Csound is invoked by a shell script for real-time input and processing of score commands. The key shell script line is shown below:
java socketreader | /usr/local/bin/csound -h -d -score-in=stdin -o
devaudio ./SonifEntities.orc &

The standard output of Socketreader is piped into the standard input of Csound. The output of Csound is directed to the computer's audio card.

The global reverberation instrument is started and directed to run for many hours, longer than the expected length of any usage of the system. This has the effect of keeping Csound running as well as providing consistent reverberation for participating instruments, giving the listener the impression that they are in one physical space. At initialization time, the external score file is processed. Statements from the beginning and end of the initialization-time score file are shown below:

f1 0 1025 10 1
f2 0 1025 10 1 1 1 1 1 1 1 1 1 1 1
f3 0 1025 17  0 1  820 0
f4 0 0 1 "anvil.wav" 0 0 0
i999 0 740000
i520 0.0 2.0  7000   55.0  8.00
i521 1.8 2.6  8000  440.0  1.00

Initialization includes function declarations and instrument-play statements. Some of the functions in the f statements are existing sound files for playthrough or further processing, such as "anvil.wav" in the above f statement f4. I999 is the global reverberation instrument, which runs for 740,000 seconds. I520 and 521 are sounds played at initialization 1.8 seconds apart to tell the listener that the system is in correct working order. The two sounds overlap, as the first has a duration of 2.0 seconds. There is no e or s statement at the end of the initialization file; Csound simply waits for more score statements.

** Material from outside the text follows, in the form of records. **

(* ===== verification/Kmalloc.v ===== *)
(** The kernel heap: [kmalloc] and [kfree] of base/vmmap.c, on pages from any
    [PageAlloc].  Every call holds [kmalloc_lock] from start to end, so that calls
    do not interleave; the lock does not appear here. *)
From S2P Require Import Prelude CoreAlloc MemList.

Module Kmalloc.
Import CoreAlloc Pages MemList.

Definition MALLOC_MAX : Z := 0x01000000.
(** [(4096 - 4) / sizeof (struct mem_list)]: the last word links the pages. *)
Definition SLOTS : Z := 341.
Definition slot (p i : Z) : Z := p + 12 * i.

(** [kmmalloc_info], the last word of each page of nodes, the nodes with the list
    of free pieces, the list of pieces in use, the pages. *)
Record heap (K : Type) := mk_heap { kmmalloc_info : Z; info_next : gmap Z Z; lists : mlists; kmused_list : Z; pages : K }.
Arguments mk_heap {K}. Arguments kmmalloc_info {K}. Arguments info_next {K}.
Arguments lists {K}. Arguments kmused_list {K}. Arguments pages {K}.

Definition set_lists {K} (s : mlists) (h : heap K) : heap K := mk_heap (kmmalloc_info h) (info_next h) s (kmused_list h) (pages h).
Definition set_used {K} (p : Z) (h : heap K) : heap K := mk_heap (kmmalloc_info h) (info_next h) (lists h) p (pages h).
Definition set_core {K} (k : K) (h : heap K) : heap K := mk_heap (kmmalloc_info h) (info_next h) (lists h) (kmused_list h) k.

Section Heap.
Context {K : Type} `{!PageAlloc K}.

(** [bzero] of a page of nodes; its link becomes [NULL]. *)
Definition zero_page (p : Z) (m : gmap Z mem_list) : gmap Z mem_list :=
  foldr (fun i m => <[slot p i := mk_node 0 0 0]> m) m (seqZ 0 SLOTS).

(** The [for] over the nodes of one page. *)
Fixpoint free_slot (m : gmap Z mem_list) (p : Z) (js : list Z) : option (option Z) :=
  match js with
  | [] => Some None
  | i :: js => d ← m !! slot p i; if msize d =? 0 then Some (Some (slot p i)) else free_slot m p js
  end.

(** The [while] over the pages: the free node or [NULL], and the last page. *)
Fixpoint search_pages (fuel : nat) (info : gmap Z Z) (m : gmap Z mem_list) (ptr1 ptr2 : Z) : option (Z * Z) :=
  match fuel with
  | O => None
  | S fuel =>
      if ptr1 =? 0 then Some (0, ptr2) else
      r ← free_slot m ptr1 (seqZ 0 SLOTS);
      match r with
      | Some q => Some (q, ptr2)
      | None => nx ← info !! ptr1; search_pages fuel info m nx ptr1
      end
  end.

(** [create_mem_list_node] from the search on. *)
Definition search_node (h : heap K) : option (Z * heap K) :=
  '(p1, ptr2) ← search_pages (S (size (info_next h))) (info_next h) (nodes (lists h)) (kmmalloc_info h) 0;
  if negb (p1 =? 0) then Some (p1, h) else
  '(chead, k) ← page_alloc 1 (pages h);
  if no_blocks chead <? 1 then Some (0, set_core k h) else
  let ptr1 := phys_addr chead in
  Some (ptr1, mk_heap (kmmalloc_info h) (<[ptr1 := 0]> (<[ptr2 := ptr1]> (info_next h)))
                (set_nodes (zero_page ptr1 (nodes (lists h))) (lists h)) (kmused_list h) k).

Definition create_mem_list_node (h : heap K) : option (Z * heap K) :=
  if kmmalloc_info h =? 0 then
    '(chead, k) ← page_alloc 1 (pages h);
    if no_blocks chead <? 1 then Some (0, set_core k h) else
    let p := phys_addr chead in
    search_node (mk_heap p (<[p := 0]> (info_next h)) (set_nodes (zero_page p (nodes (lists h))) (lists h)) (kmused_list h) k)
  else search_node h.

After initialization, subsequent sets of score statements are all piped to Csound from Eclipse each time the play button is clicked. The Csound string shown in the Eclipse Sonification Plugin subsection above results in execution of the following sequence of three Csound statements:

i10 0.0 5.58 45 1 16 7000
i11 1.1 0.3 45 1 10000 891 1
i11 2.9 0.3 45 1 10000 891 1

Time 0.0 represents the time the statements are received as input to Csound. Instrument I10 is heard immediately, providing a wind-like background sound for 5.58 seconds, over which two tones are heard. I11, providing the first overlaid tone, is invoked 1.1 seconds after I10, and I11 is again invoked for the second tone 2.9 seconds after I10. The underlying, 5.58 second sound distinguishes the entity as a class, while the superimposed sounds identify the specific class.


The Play button could be dispensed with entirely. Instead, a sound could be played upon clicking the item in the Package Explorer. Mouseover events could also be intercepted to result in sound. That may require some decision logic for playing the sounds, as a user could mouse over many items much faster than they could be played.

Sound patterns are preselected from those encoded into the Eclipse extension for the software project at hand. To make the system into a generally usable tool, the sounds must be constructed using more advanced sound construction logic.

The system is currently implemented only under Linux or other Unix-based operating systems. Csound appears to be incapable of using Socketreader as a "standard input" front end under Windows; the real-time score statements do not flush while the system is running. Research must be done to uncover a workable method of receiving the score statements under Windows.

IV. In Conclusion

The system described above is currently in use to support program comprehension research. Thanks to the level of sophistication that can be achieved via Csound, this research has the potential to determine the effect of overlaid sounds, sequential sounds, and localization on the recognition and comprehension of software objects. Musical, environmental, and abstract sound universes for program comprehension can be explored. The findings can be extrapolated to other domains in which sound may be a useful tool to support comprehension tasks.

Readers interested in sonification research should consult the website of the International Community for Auditory Display [4].


[1] Vickers, P. and Alty, J. "Siren Songs and Swan Songs: Debugging with Music." In Communications of the ACM, Vol. 46, No. 7, July 2003, pp. 87-92.

[2] Berman, L. and Gallagher, K. "Listening to Program Slices." In Proceedings of the 12th International Conference on Auditory Display (ICAD), London, UK, June 20-23, 2006.